Given the high level of public interest in the homicide–suicide, myriad media agencies go to tremendous lengths to report all the details of the crime. Masses of people typically congregate on or around crime scenes. Reporters conduct extensive investigations, often interviewing relatives, family members, friends, acquaintances, neighbors, landlords, employers, and other associates of the decedents as well as law enforcement officers and such medical and public health practitioners as pathologists, psychiatrists, psychologists, and other practitioners. These efforts almost invariably culminate in the publication of significant details of the crime. News reports of homicide–suicides also generate feature-length articles in local newspapers and Internet websites (e.g., Ghanaweb.com, Ghanamma.com).
Results
Extent of Intimate Femicide–Suicide
The results showed that there were 35 cases in which men who killed their intimate female partners subsequently committed suicide. The data show that 32 (91.4%) out of the 35 assailants committed suicide within 24 hr of perpetrating femicide. For the remaining 3 cases, the time interval between the femicide and suicide was 48 to 72 hr in 2 (5.7%) cases and 60 days later 1 (2.9%) case. Because homicide and suicide are highly publicized incidents in Ghana, it is fair to conjecture that this number closely reflects the actual number of such incidents. In Ghana, homicide–suicide cases do not escape the attention of the mass media. Falling into the category of high amplitude cases, each of the 35 cases profiled in this study received front-page coverage in the Daily Graphic. In addition, several of the cases were given coverage at one or more of the numerous Ghana Internet websites.
Victim–Offender Relationship
This study explored the nature of the relationship between victims and offenders in homicide–suicide events. In 29 (82.9%) out of the 35 cases, husbands killed their wives. In the remaining 6 (17.1%) cases, men killed girlfriends.
Sociodemographic Characteristics of Victims and Offenders
This study examined the demographic characteristics of offenders and victims. Femicide victims ranged in age from 18 to 60 years old. The assailants ranged in age from 20 to 70 years old. The analysis of data further revealed substantial age differences between the assailants and victims. In every case examined, the male assailant was older than the femicide victim. The age gap between couples ranged from 1 to 35 years. The mean age gap was 6.7 years. In one case, the uxoricidal husband was 35 years older than his wife-victim.

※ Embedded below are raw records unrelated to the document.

Lemma zero_gizzard_quantity_spec (df out : DataFrame) (quantities : column) :
  zero_gizzard_quantity df = Some out ->
  get_col "quantity" out = Some quantities ->
  exists products,
    get_col "product" out = Some products /\
    Forall (fun pq => is_gizzard (fst pq) = true -> snd pq = Num zero)
           (combine products quantities).
Proof.
  unfold zero_gizzard_quantity. intros H Hq. inv_bind H.
  rename c into products. apply gizzard_mask_some in E0. subst l.
  exists products. unfold loc_assign in H.
  set (g := fun lc : string * column =>
              if String.eqb (fst lc) "quantity"
              then (fst lc, assign (map is_gizzard products) (Num zero) (snd lc))
              else lc) in H.
  assert (Hg : forall lc, fst (g lc) = fst lc).
  { intros lc. unfold g. destruct (String.eqb (fst lc) "quantity"); reflexivity. }
  destruct (has_label "quantity" df) eqn:Hl.
  - inversion H; subst out; clear H.
    destruct (get_col_map_inv _ _ _ Hg Hq) as [q0 [_ ->]].
    rewrite (get_col_map _ _ _ Hg E). split; [ reflexivity | ].
    unfold g; simpl. apply assign_zeroes.
  - destruct (Nat.eqb (nrows df) 0); [ discriminate | ].
    inversion H; subst out; clear H.
    assert (Hset : df ++ [("quantity",
                           map (fun b : bool => if b then Num zero else NaN)
                               (map is_gizzard products))] =
                   set_col "quantity"
                     (map (fun b : bool => if b then Num zero else NaN)
                          (map is_gizzard products)) df)
      by (unfold set_col; rewrite Hl; reflexivity).
    rewrite Hset in *.
    rewrite get_col_set_col_new in Hq by assumption. inversion Hq; subst quantities.
    rewrite get_col_set_col_other by discriminate.
    split; [ assumption | apply fresh_zeroes ].
Qed.

Lemma select_Forall (A : Type) (P : A -> Prop) (mask : list bool) (l : list A) :
  Forall P l -> Forall P (select mask l).
Proof.
  intros H. revert mask. induction H as [ | x l Hx _ IH ]; intros mask.
  - destruct mask; constructor.
  - destruct mask as [ | [ | ] mask ]; simpl; [ constructor | constructor; auto | auto ].
Qed.

Lemma sum_zeroes (cells : column) :
  Forall (fun c => c = Num zero) cells -> sum_skipna cells = Some zero.
Proof.
  unfold sum_skipna. induction 1 as [ | c cells -> _ IH ]; simpl; [ reflexivity | ].
  rewrite add_zero_zero. exact IH.
Qed.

The results show that the majority of the assailants were of lower socioeconomic background, often employed as peasant farmers (48%), unskilled artisans (20%), low-level security personnel (8%), laborers (6%), hunters (4%), or unemployed (4%) at the time of the crime. Femicide victims were also primarily dependent on husbands or from the lower socioeconomic brackets of society, oftentimes described as peasant farmers (48%), petty traders (16%), homemakers (9%), or unemployed (6%). Among the victims were a schoolteacher, a bank teller, and a university student.
Spatial Aspects of Femicides and Suicides
This study examined the locations or physical settings where the homicides and suicides occurred. The data show that 16 (45.7%) out of the 35 femicides occurred in the shared dwelling of the couple, while 7 (20%) occurred in the victim’s natal home. In 4 (11.4%) other instances involving estrangement, the perpetrator tracked the victim to her farm, ambushed her, and then killed her; two victims of femicide were killed while at the farm working with the husbands who killed them; 2 (5.7%) women who had separated from their husbands and were living in their own new homes were killed at this location. One (2.9%) killing occurred inside a church where the victim was attending a service. A woman who had separated from her husband, but who returned to collect her children’s laundry for washing, was killed at the man’s house.
Twenty-two or 62.9% out of the 35 postfemicidal suicides occurred at the same location as the homicide. The remaining 13 or 37.1% occurred at other locations, including at a public cemetery (1 or 2.9%), at the assailant’s farm (1 or 2.9%), at the assailant’s house (2 or 5.7%), at a rented room in a hotel (1 or 2.9%), or in a bush at a remote location (8 or 22.9%).
Modus Operandi
This study examined patterns of weapon use and modus operandi in the femicides and the suicides that followed. The overwhelming majority of homicide victims (22 or 62.9%) were killed with a firearm. The second most common method for femicide was hacking or cutting with a machete (10 or 28.9%). Two (5.7%) femicide incidents involved strangulation, while one (2.9%) involved setting the victim ablaze.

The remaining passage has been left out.